(Records from a collection)
——————————

(** [FieldAt] finds the fields in the order they were added. *)
Lemma FieldAt_published s d truncated r i :
  published s d truncated ->
  match d_fields d !! i with
  | Some f => exists v, FieldAt (view_of s r) (Z.of_nat i) = Some v
                /\ (value_ok (df_value f) -> shows_field v f)
  | None => FieldAt (view_of s r) (Z.of_nat i) = None
  end.
Proof.
  intros Hp. pose proof Hp as [_ Hd Hs _].
  destruct (published_shows s d truncated r Hp) as [? ? ? ? ? ? ? ? Hcount (mem & Hmem & Hf & Hnext)].
  injection Hmem as <-.
  unfold FieldAt. rewrite Hcount, Nat2Z.id. destruct (d_fields d !! i) as [f|] eqn:Hi.
  - pose proof (lookup_lt_Some _ _ _ Hi). unfold zlen.
    destruct (Z.leb_spec (Z.of_nat (length (d_fields d))) (Z.of_nat i)); [lia|].
    rewrite Hf, (SkipFields_at _ _ _ i 0 Hs Hd) by lia. cbn [Nat.add].
    destruct (Hnext i f Hi) as [-> Hv]. eexists. split; [done|exact Hv].
  - apply lookup_ge_None in Hi. unfold zlen.
    destruct (Z.leb_spec (Z.of_nat (length (d_fields d))) (Z.of_nat i)); [done|lia].
Qed.

(** ** Building a record *)

Section Build.
Context (general_to_chars : Z -> option (list byte)).

(** The text an operation appends, if it formats; and the operation itself. *)
Definition op_appends (op : build_op) : option (list byte) :=
  match op with
  | op_text text => Some text
  | op_int64 v => to_chars (18 + 3) v
  | op_uint64 v => to_chars (19 + 3) v
  | op_double bits => general_to_chars bits
  | op_bool b => Some (if b then [116; 114; 117; 101] else [102; 97; 108; 115; 101])
  | op_field _ => None
  end.

Definition run_field (f : DraftField) : RecordWriter -> RecordSlot -> bool * RecordWriter * RecordSlot :=
  match df_value f with
  | VString bs => AddFieldString (df_key f) bs
  | VInt64 z => AddFieldInt64 (df_key f) z
  | VUInt64 z => AddFieldUInt64 (df_key f) z
  | VDouble bits => AddFieldDouble (df_key f) bits
  | VBool b => AddFieldBool (df_key f) b
  | VNull => AddFieldNull (df_key f)
  end.

Definition run_op (op : build_op) (w : RecordWriter) (s : RecordSlot) : RecordWriter * RecordSlot :=
  match op with
  | op_text text => let '(_, w, s) := AppendBytes text w s in (w, s)
  | op_int64 v => let '(_, w, s) := AppendInt64 v w s in (w, s)
  | op_uint64 v => let '(_, w, s) := AppendUInt64 v w s in (w, s)
  | op_double bits => let '(_, w, s) := AppendDouble general_to_chars bits w s in (w, s)
  | op_bool b => let '(_, w, s) := AppendBool b w s in (w, s)
  | op_field f => let '(_, w, s) := run_field f w s in (w, s)
  end.

Fixpoint run_ops (ops : list build_op) (w : RecordWriter) (s : RecordSlot)
    : RecordWriter * RecordSlot :=
  match ops with
  | [] => (w, s)
  | op :: ops' => let '(w, s) := run_op op w s in run_ops ops' w s
  end.

Definition draft_op (op : build_op) (d : Draft) : Draft :=
  match op with
  | op_field f => default d (draft_add f d)
  | _ => match op_appends op with Some text => draft_append text d | None => d end
  end.

Definition draft_ops (ops : list build_op) (d : Draft) : Draft :=
  fold_left (fun d op => draft_op op d) ops d.

Definition op_ok (op : build_op) : Prop :=
  match op with
  | op_field f => value_ok (df_value f)
  | op_int64 v => is_s64 v
  | op_uint64 v => 0 <= v < 2 ^ 64
  | _ => forall text, op_appends op = Some text -> bytes_ok text
  end.

Lemma to_chars_bytes size v text :
  20 <= size -> - 2 ^ 63 <= v < 2 ^ 64 -> to_chars size v = Some text -> bytes_ok text.
Proof.
  intros Hs Hv Ht. destruct (to_chars_spec size v Hs Hv) as (t & Ht' & _ & _ & Hb).
  rewrite Ht in Ht'. injection Ht' as <-. revert Hb. apply Forall_impl. lia.
Qed.

Lemma op_appends_bytes op text : op_ok op -> op_appends op = Some text -> bytes_ok text.
Proof.
  unfold is_s64. destruct op; simpl; intros Hok Ht; try (by apply Hok); try done.
  - eapply (to_chars_bytes 21); [lia| |done]. unfold is_s64 in *. lia.
  - eapply (to_chars_bytes 22); [lia| |done]. lia.
Qed.

Lemma run_op_refines op w s d :
  represents w s d -> op_ok op ->
  let '(w', s') := run_op op w s in represents w' s' (draft_op op d).
Proof.
  intros Hrep Hok.
  assert (forall text, bytes_ok text ->
    let '(_, w', s') := AppendBytes text w s in represents w' s' (draft_append text d)) as Happ.
  { intros text Ht. pose proof (AppendBytes_refines w s d text Hrep Ht) as H.
    destruct (AppendBytes text w s) as [[? ?] ?]. apply H. }
  pose proof (fun text => op_appends_bytes op text Hok) as Hbytes.
  unfold run_op, draft_op.
  destruct op as [text|v|v|bits|b|f]; cbn [op_appends] in *.
  - specialize (Happ text (Hbytes _ eq_refl)). by destruct (AppendBytes text w s) as [[? ?] ?].
  - unfold AppendInt64, AppendNumber. destruct (to_chars (18 + 3) v) as [text|] eqn:Ht; [|done].
    specialize (Happ text (Hbytes _ eq_refl)). by destruct (AppendBytes text w s) as [[? ?] ?].
  - unfold AppendUInt64, AppendNumber. destruct (to_chars (19 + 3) v) as [text|] eqn:Ht; [|done].
    specialize (Happ text (Hbytes _ eq_refl)). by destruct (AppendBytes text w s) as [[? ?] ?].
  - unfold AppendDouble. destruct (general_to_chars bits) as [text|] eqn:Ht; [|done].
    specialize (Happ text (Hbytes _ eq_refl)). by destruct (AppendBytes text w s) as [[? ?] ?].
  - specialize (Happ _ (Hbytes _ eq_refl)). unfold AppendBool.
    by destruct (AppendBytes _ w s) as [[? ?] ?].
  - assert (run_field f = AddDraftField f) as ->.
    { unfold run_field, AddDraftField. by destruct (df_value f). }
    pose proof (AddDraftField_refines w s d f Hrep) as H.
    destruct (AddDraftField f w s) as [[? ?] ?].
    destruct (draft_add f d); [apply H|]. by destruct H as (_ & -> & ->).
Qed.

——————————

WHAT TO PRODUCE:
Give back, word for word, only the lines above from the line holding "(** ** Building a record *)" to the line holding "AppendUInt64 v w s in (w, s)", both included.

OUTPUT:
(** ** Building a record *)

Section Build.
Context (general_to_chars : Z -> option (list byte)).

(** The text an operation appends, if it formats; and the operation itself. *)
Definition op_appends (op : build_op) : option (list byte) :=
  match op with
  | op_text text => Some text
  | op_int64 v => to_chars (18 + 3) v
  | op_uint64 v => to_chars (19 + 3) v
  | op_double bits => general_to_chars bits
  | op_bool b => Some (if b then [116; 114; 117; 101] else [102; 97; 108; 115; 101])
  | op_field _ => None
  end.

Definition run_field (f : DraftField) : RecordWriter -> RecordSlot -> bool * RecordWriter * RecordSlot :=
  match df_value f with
  | VString bs => AddFieldString (df_key f) bs
  | VInt64 z => AddFieldInt64 (df_key f) z
  | VUInt64 z => AddFieldUInt64 (df_key f) z
  | VDouble bits => AddFieldDouble (df_key f) bits
  | VBool b => AddFieldBool (df_key f) b
  | VNull => AddFieldNull (df_key f)
  end.

Definition run_op (op : build_op) (w : RecordWriter) (s : RecordSlot) : RecordWriter * RecordSlot :=
  match op with
  | op_text text => let '(_, w, s) := AppendBytes text w s in (w, s)
  | op_int64 v => let '(_, w, s) := AppendInt64 v w s in (w, s)
  | op_uint64 v => let '(_, w, s) := AppendUInt64 v w s in (w, s)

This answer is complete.